Perceptual GAN

Momentum Contrast (MoCo) for Unsupervised Representation Learning

Nov 2021

Wufei Ma
Purdue University

Abstract

Paper reading notes for Momentum Contrast for Unsupervised Visual Representation Learning [1].

While unsupervised representation learning is highly successful in NLP, as shown by GPT and BERT, supervised pre-training is still dominant in computer vision. A conjecture is that language tasks have discrete signal spaces for building tokenized dictionaries, while computer vision concerns dictionary building in a continuous, high-dimensional space. In this work the authors presented Momentum Contrast (MoCo) for unsupervised visual representation learning. They built a dynamic dictionary with a queue and a moving-averaged encoder. Experimental results showed that MoCo could largely close the gap between unsupervised and supervised representation learning in many computer vision tasks, and can serve as an alternative to Imagenet pre-training in several applications.

MoCo

Contrastive learning as dictionary look-up. Consider an encoded query $q$ and a set of encoded samples $\{k_0, \dots, \}$ that are keys of a dictionary. Assume there is a single key $k_+$ that $q$ matches. A form of a contrastive loss function [2], called InfoNCE [3], is considered in this paper \[ \mathcal{L}_q = - \log \frac{\exp (q \cdot k_+ / \tau)}{\sum_{i=0}^K \exp(q \cdot k_i / \tau)} \] The contrastive loss serves as an unsupervised objective function for training the encoder networks that represent the queries and keys.

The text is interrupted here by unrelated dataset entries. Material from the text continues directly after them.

(* ===== verification/Session.v ===== *)
(** * The middlewares with a per-connection state (middleware_*.go)

    Authentication (NIP-42) and protected events (NIP-70), the bound on open
    subscriptions and the four rate limits: bases whose [OnStart] puts an object
    into the context that the later calls read and write. *)

From S2P Require Import Prelude GoTime Text Event Filter Message RateLimit Middleware Bases.

(** ** middleware_auth.go *)

Definition Minute : Z := 60 * Second.

(** The value [NewAuthMiddlewareBase] keeps: 10 minutes unless set. *)
Definition auth_tolerance (opt : option Z) : Z :=
  match opt with
  | Some t => if t =? 0 then 10 * Minute else t
  | None => 10 * Minute
  end.

Definition auth_OnStart (env : Env) : CtxM (option ServerMsg) :=
  match env_challenge env with
  | None => fail "failed to generate challenge"
  | Some challenge =>
      _ ← put_ctx (fun c => set_auth c (mkAuthState challenge ∅ false));
      mret (Some (NewServerAuthMsg challenge))
  end.

(** The auth state of the context: the type assertion panics when there is
    none. *)
Definition get_auth : CtxM authState :=
  c ← get_ctx;
  match ctx_auth c with Some s => mret s | None => crash "no auth state" end.

Definition auth_OnEnd : CtxM (option ServerMsg) :=
  c ← get_ctx;
  match authMetricsFromContext c with
  | None => mret None
  | Some metrics =>
      state ← get_auth;
      _ ← (if as_authenticated state
           then put_ctx (fun c => set_authMetrics c
             (Some (mkAuthMetrics (am_AuthTotal metrics) (am_AuthenticatedConnectionsCurrent metrics - 1))))
           else mret ());
      mret None
  end.

(** [metrics.AuthTotal.WithLabelValues(result).Inc()] if there are metrics. *)
Definition count_auth (result : string) : CtxM () :=
  put_ctx (fun c => set_authMetrics c
    (match authMetricsFromContext c with
     | Some m => Some (mkAuthMetrics (am_AuthTotal m ++ [result]) (am_AuthenticatedConnectionsCurrent m))
     | None => None
     end)).

Fixpoint findTagValue (ts : list Tag) (name : string) : string :=
  match ts with
  | [] => ""
  | tag :: ts =>
      if (2 <=? length tag)%nat && String.eqb (nth 0 tag "") name then nth 1 tag ""
      else findTagValue ts name
  end.

(** The critical section at the end of [handleAuth]. *)
Definition record_auth (pubkey : string) (c : Ctx) : Ctx :=
  match ctx_auth c with
  | None => c
  | Some state =>
      let authed := {[pubkey]} ∪ as_authedPubkeys state in
      match authMetricsFromContext c with
      | Some m =>
          if negb (as_authenticated state) then
            set_authMetrics (set_auth c (mkAuthState (as_challenge state) authed true))
              (Some (mkAuthMetrics (am_AuthTotal m) (am_AuthenticatedConnectionsCurrent m + 1)))
          else set_auth c (mkAuthState (as_challenge state) authed (as_authenticated state))
      | None => set_auth c (mkAuthState (as_challenge state) authed (as_authenticated state))
      end
  end.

Momentum Contrast. The hypothesis is that good features can be learned by a large dictionary that covers a rich set of negative samples, while the encoder for the dictionary keys is kept as consistent as possible despite its evolution.

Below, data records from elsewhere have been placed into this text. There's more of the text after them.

Lemma answers_event msg e a m : c_Type msg = MsgTypeEvent \/ c_Type msg = MsgTypeAuth ->
  c_Event msg = Some e -> answers_msg msg (NewServerOKMsg (ev_ID e) a m).
Proof. intros Ht He. left. eauto 10. Qed.

Lemma server_passed msg c : server_verdict msg c (c, Ok (Some msg)).
Proof. apply server_pass. reflexivity. Qed.

#[export] Hint Resolve verdict_passed verdict_rejected answers_event server_passed log_keeps : mocrelay.

Lemma judge_event_verdict mw judge env msg c : verdict msg c (judge_event mw judge env msg c).
Proof.
  unfold judge_event. destruct (String.eqb_spec (c_Type msg) MsgTypeEvent) as [Ht|]; simpl;
    [|auto with mocrelay].
  destruct (c_Event msg) as [e|] eqn:He; [|auto with mocrelay].
  destruct (judge env e) as [[reason m]|]; auto with mocrelay.
Qed.

Definition always (_ : Ctx) : Prop := True.

#[export] Instance event_base_wb mw judge : WellBehaved (event_base mw judge) always.
Proof.
  constructor; [done| |]; intros; [apply judge_event_verdict|apply server_passed].
Qed.

#[export] Instance expiration_wb b : NewExpirationMiddlewareBase = Ok b -> WellBehaved b always.
Proof.
  intros [= <-]. constructor; [done| |]; intros; [apply judge_event_verdict|].
  cbn. unfold expiration_server. destruct (String.eqb_spec (s_Type msg) MsgTypeEvent) as [Ht|];
    [|apply server_passed].
  destruct (s_Event msg) as [e|]; [|apply server_passed].
  destruct (isExpired env e); [|apply server_passed]. apply server_drop; [apply log_keeps|done].
Qed.

#[export] Instance maxSubid_wb n b : NewMaxSubidLengthMiddlewareBase n = Ok b -> WellBehaved b always.
Proof.
  unfold NewMaxSubidLengthMiddlewareBase. case_match; [done|]. intros [= <-].
  constructor; [done| |]; intros; [|apply server_passed]. cbn. unfold maxSubidLength_client.
  destruct (_ && _) eqn:E; [|apply verdict_passed]. apply verdict_rejected.
  apply andb_true_iff in E as [[Ht|Ht]%orb_true_iff _]; apply String.eqb_eq in Ht; right; eauto 10.
Qed.

#[export] Instance maxLimit_wb m d b : NewMaxLimitMiddlewareBase m d = Ok b -> WellBehaved b always.
Proof.
  unfold NewMaxLimitMiddlewareBase. repeat case_match; try done. intros [= <-].
  constructor; [done| |]; intros; [|apply server_passed]. cbn. unfold maxLimit_client.
  destruct (negb _); [apply verdict_passed|]. apply verdict_pass; [reflexivity|].
  constructor; cbn; try done. by rewrite length_map.
Qed.

#[export] Instance protected_wb : WellBehaved NewProtectedEventsMiddlewareBase always.
Proof.
  constructor; [done| |]; intros; [|apply server_passed]. cbn. unfold protected_client.
  destruct (String.eqb_spec (c_Type msg) MsgTypeEvent) as [Ht|]; cbn [negb]; [|apply verdict_passed].
  destruct (c_Event msg) as [e|] eqn:He; [|apply verdict_passed].
  destruct (hasProtectedTag e); cbn [negb]; [|apply verdict_passed].
  ctx_unfold. cbn. destruct (isAuthedAsPubkey c (ev_Pubkey e)); cbn [negb];
    [apply verdict_passed|apply verdict_rejected; auto with mocrelay].
Qed.

Definition auth_started (c : Ctx) : Prop := is_Some (ctx_auth c).
Definition subs_started (c : Ctx) : Prop := is_Some (ctx_maxSubs c).
Definition bucket_started (k : BucketKey) (c : Ctx) : Prop := is_Some (ctx_bucket c k).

Dictionary as a queue. By maintaining the dictionary as a queue of data samples, we reuse the encoded keys from the immediate preceding mini-batches. The dictionary size can be much larger than a typical mini-batch size and the extra computation of maintaining this dictionary is manageable.
Momentum update. Using a queue makes it intractable to update the key encoder by back-propagation. A naive solution is to copy the key encoder $f_k$ from the query encoder $f_q$, ignoring this gradient. However, this solution reduces the key representations' consistency by rapidly changing the encoder and yields poor results in experiments. The authors then proposed a momentum update to address this issue. Denote the parameters of $f_k$ as $\theta_k$ and those of $f_q$ as $\theta_q$. We udpate $\theta_k$ by \[ \theta_k \leftarrow m\theta_k + (1-m)\theta_q \] In experiments, a large momentum with $m=0.999$ works much better than $m=0.9$, suggesting that a slowly evolving key encoder is a core to making use of a queue.

Experimental Results

Comparison of three contrastive loss mechanisms.

Ablation study on momentum.

References

[1] K. He, H. Fan, Y. Wu, S. Xie, and R. Girshick. Momentum Contrast for Unsupervised Visual Representation Learning. In CVPR, 2020.

[2] R. Hadsell, S. Chopra, and Y. LeCun. Dimensionality Reduction by Learning an Invariant Mapping. In CVPR, 2006.

[3] A. Oord, Y. Li, O. Vinyals. Representation Learning with Contrastive Predictive Coding. In arXiv, 2018.